I lavori usuranti. In attesa di capire quale sarà la strada scelta dal governo (le pensioni in questo momento non sembrano una priorità per il premier Mario Draghi) i canali di uscita esistenti che potrebbero essere confermati e potenziati sono due. Il primo riguarda i lavori usuranti propriamente detti, che tecnicamente si chiamano lavorazioni particolarmente faticose e pesanti. Vi rientrano minatori, lavoratori notturni, addetti alla linea catena (processi produttivi in serie con ripetizione costante dello stesso ciclo lavorativo) e conducenti di veicoli pesanti nei servizi pubblici. Alla Camera è già in discussione un disegno di legge che allargherebbe la platea agli edili.

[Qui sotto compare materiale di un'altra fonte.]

(* ===== verification/AlinkCheck.v ===== *)
(** * Frame checks ([src/srv/alink/check/alink_check.c])

    The functions read a packet at offset [p] of a memory object [m].  The
    [printf] diagnostics are not modelled: they have no effect on the result. *)

From S2P Require Import Prelude Checksum AlinkFrame.
Local Open Scope c_scope.

(** ** The code *)

Definition alink_get_header_size : Z := u8 sizeof_alink_msg_head.

Definition alink_get_payload_size (m : list Z) (psHeader : Z) : option Z :=
  len_hi ← m⟨psHeader + off_len_hi⟩;
  let wSize := u16 len_hi in
  let wSize := u16 (Z.shiftl wSize 8) in
  len_lo ← m⟨psHeader + off_len_lo⟩;
  Some (u16 (Z.lor wSize len_lo)).

Definition alink_get_package_size (m : list Z) (psHeader : Z) : option Z :=
  wSize ← alink_get_payload_size m psHeader;
  Some (u32 (wSize + ALINK_NO_PAYLOAD_SIZE)).

Definition alink_get_header_checksum (m : list Z) (psHeader : Z) : option Z :=
  fold_bytes (λ checksum b, u8 (checksum + b))
    (Z.to_nat ALINK_HEADER_CHECKSUM_LEN) m psHeader 0.

Definition alink_get_package_crc (m : list Z) (pbyPkg wPkgSize : Z) : option Z :=
  let wPkgSize := u16 wPkgSize in
  crc_calculate m (pbyPkg + 1) (wPkgSize - 3).

Definition alink_check_magic (x : Z) : bool := ALINK_MSG_MAGIC_VALUE =? u8 x.

Definition alink_check_header_checksum (m : list Z) (psHeader : Z) : option bool :=
  checksum ← alink_get_header_checksum m psHeader;
  stored ← m⟨psHeader + off_checksum⟩;
  Some (stored =? checksum).

Definition alink_check_crc (m : list Z) (pbyPkg wLen : Z) : option bool :=
  wPgkLen ← alink_get_package_size m pbyPkg;
  if wPgkLen =? wLen then
    wCrcCalc ← crc_calculate m (pbyPkg + 1) (wPgkLen - 3);
    let pbyCrcIndex := pbyPkg + wPgkLen - 2 in
    b1 ← m⟨pbyCrcIndex + 1⟩;
    let wCrcRecv := u16 b1 in
    let wCrcRecv := u16 (Z.shiftl wCrcRecv 8) in
    b0 ← m⟨pbyCrcIndex + 0⟩;
    let wCrcRecv := u16 (Z.lor wCrcRecv b0) in
    Some (wCrcRecv =? wCrcCalc)
  else Some false.

Definition alink_check_package (m : list Z) (pbyPkg wLen : Z) : option bool :=
  let wLen := u16 wLen in
  b ← m⟨pbyPkg + 0⟩;
  if negb (alink_check_magic b) then Some false else
  if wLen <? ALINK_NO_PAYLOAD_SIZE then Some false else
  bRet ← alink_check_header_checksum m pbyPkg;
  if negb bRet then Some false else
  alink_check_crc m pbyPkg wLen.

(** ** The accessors on a readable header *)

Section header.
Context (m : list Z) (h : Z).
Hypothesis Hm : bytes_ok m.

Lemma two_bytes hi lo :
  is_byte hi -> is_byte lo ->
  u16 (Z.lor (u16 (Z.shiftl (u16 hi) 8)) lo) = 256 * hi + lo.
Proof.
  intros Hh Hl. unfold is_byte in *.
  rewrite (u16_id hi) by lia.
  rewrite (u16_id (Z.shiftl hi 8)) by (rewrite Z.shiftl_mul_pow2; lia).
  rewrite lor_shift8 by done. apply u16_id. lia.
Qed.

Lemma payload_size_spec lo hi :
  m⟨h + 1⟩ = Some lo -> m⟨h + 2⟩ = Some hi ->
  alink_get_payload_size m h = Some (256 * hi + lo).
Proof.
  intros Hlo Hhi. unfold alink_get_payload_size, off_len_hi, off_len_lo.
  rewrite Hhi. simpl. rewrite Hlo. simpl.
  rewrite two_bytes; [done|by eapply ld8_byte..].
Qed.

Lemma package_size_spec lo hi :
  m⟨h + 1⟩ = Some lo -> m⟨h + 2⟩ = Some hi ->
  alink_get_package_size m h = Some (256 * hi + lo + 11).
Proof.
  intros Hlo Hhi. unfold alink_get_package_size.
  rewrite (payload_size_spec lo hi) by done. simpl.
  apply ld8_byte in Hlo, Hhi; [|done..]. unfold is_byte, ALINK_NO_PAYLOAD_SIZE in *.
  by rewrite u32_id by lia.
Qed.

Lemma header_checksum_spec bs :
  ld_bytes m h 8 = Some bs -> alink_get_header_checksum m h = Some (u8 (zsum bs)).
Proof.
  intros H. unfold alink_get_header_checksum.
  rewrite (fold_bytes_foldl _ _ _ _ _ _ H).
  change 0 with (u8 0) at 1. by rewrite foldl_u8_sum.
Qed.
End header.

(** ** Locality: a check depends only on the packet it is given *)

Section locality.
Context (m pkg : list Z) (p n : Z).
Hypothesis Hpkg : ld_bytes m p n = Some pkg.

Lemma local_ld8 k : 0 <= k < n -> m⟨p + k⟩ = pkg⟨0 + k⟩.
Proof. intros. by apply (ld8_ld_bytes m p n). Qed.

Lemma local_ld_bytes k l : 0 <= k -> 0 <= l -> k + l <= n ->
  ld_bytes m (p + k) l = ld_bytes pkg k l.
Proof.
  pose proof Hpkg as (a & b & -> & <- & <-)%ld_bytes_split. intros.
  rewrite ld_bytes_shift by lia. unfold ld_bytes.
  rewrite Zlen_app. pose proof (Zlen_nonneg b). mem_case.
  rewrite drop_app_le by (unfold Zlen in *; lia).
  rewrite take_app_le; [done|]. rewrite length_drop. unfold Zlen in *. lia.
Qed.

Lemma local_package_size :
  11 <= n -> alink_get_package_size m p = alink_get_package_size pkg 0.
Proof.
  intros. unfold alink_get_package_size, alink_get_payload_size, off_len_hi, off_len_lo.
  by rewrite !local_ld8 by lia.
Qed.

Lemma local_header_checksum :
  11 <= n -> alink_check_header_checksum m p = alink_check_header_checksum pkg 0.
Proof.
  intros Hn. unfold alink_check_header_checksum, off_checksum.
  rewrite local_ld8 by lia.
  destruct (proj2 (ld_bytes_Some pkg 0 8)) as [bs Hbs].
  { rewrite (ld_bytes_len _ _ _ _ Hpkg). lia. }
  rewrite (header_checksum_spec pkg 0 bs), (header_checksum_spec m p bs); [done| |done].
  rewrite <-(Z.add_0_r p), local_ld_bytes by lia. done.
Qed.

Lemma local_check_crc :
  11 <= n -> n - 3 < 65536 ->
  alink_check_crc m p n = alink_check_crc pkg 0 n.
Proof.
  intros Hn Hn'. unfold alink_check_crc. rewrite local_package_size by done.
  destruct (alink_get_package_size pkg 0) as [sz|]; [|done]. simpl.
  destruct (Z.eqb_spec sz n) as [->|]; [|done].
  destruct (proj2 (ld_bytes_Some pkg 1 (n - 3))) as [bs Hbs].
  { rewrite (ld_bytes_len _ _ _ _ Hpkg). lia. }
  change (0 + 1) with 1.
  rewrite (crc_calculate_spec m (p + 1) (n - 3) bs), (crc_calculate_spec pkg 1 (n - 3) bs).
  - replace (p + n - 2 + 1) with (p + (n - 1)) by lia.
    replace (p + n - 2 + 0) with (p + (n - 2)) by lia.
    replace (0 + n - 2 + 1) with (0 + (n - 1)) by lia.
    replace (0 + n - 2 + 0) with (0 + (n - 2)) by lia.
    by rewrite !local_ld8 by lia.
  - by rewrite u16_id by lia.
  - by rewrite u16_id, local_ld_bytes by lia.
Qed.
End locality.

(** ** The checks on a packet given by its parts *)

Lemma pkg_shape (pkg : list Z) : 11 <= Zlen pkg ->
  exists x0 x1 x2 x3 x4 x5 x6 x7 x8 body c0 c1,
    pkg = [x0; x1; x2; x3; x4; x5; x6; x7; x8] ++ body ++ [c0; c1].
Proof.
  intros H. do 9 (destruct pkg as [|? pkg]; [unfold Zlen in H; simpl in H; lia|]).
  assert (2 <= Zlen pkg) as H2 by (rewrite !Zlen_cons in H; lia). clear H.
  destruct pkg as [|c1 pkg _] using rev_ind; [unfold Zlen in H2; simpl in H2; lia|].
  destruct pkg as [|c0 body _] using rev_ind; [unfold Zlen in H2; simpl in H2; lia|].
  do 9 eexists. exists body, c0, c1. by rewrite <-app_assoc.
Qed.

Ape sociale. Il secondo canale è stato introdotto più recentemente e si collega al cosiddetto Ape sociale, ovvero la possibilità di accedere a un trattamento provvisorio, prima del pensionamento vero e proprio, a partire dall'età di 63 anni. Una possibilità che riguarda disoccupati di lungo periodo, invalidi, caregiver di disabili e infine lavoratori appartenenti a quindici diverse categorie, dal personale delle pulizie agli insegnanti dell'infanzia, dagli operai agricoli ai pescatori e ai siderurgici. Anche l'Ape sociale è una misura sperimentale che al momento viene prorogata di anno in anno.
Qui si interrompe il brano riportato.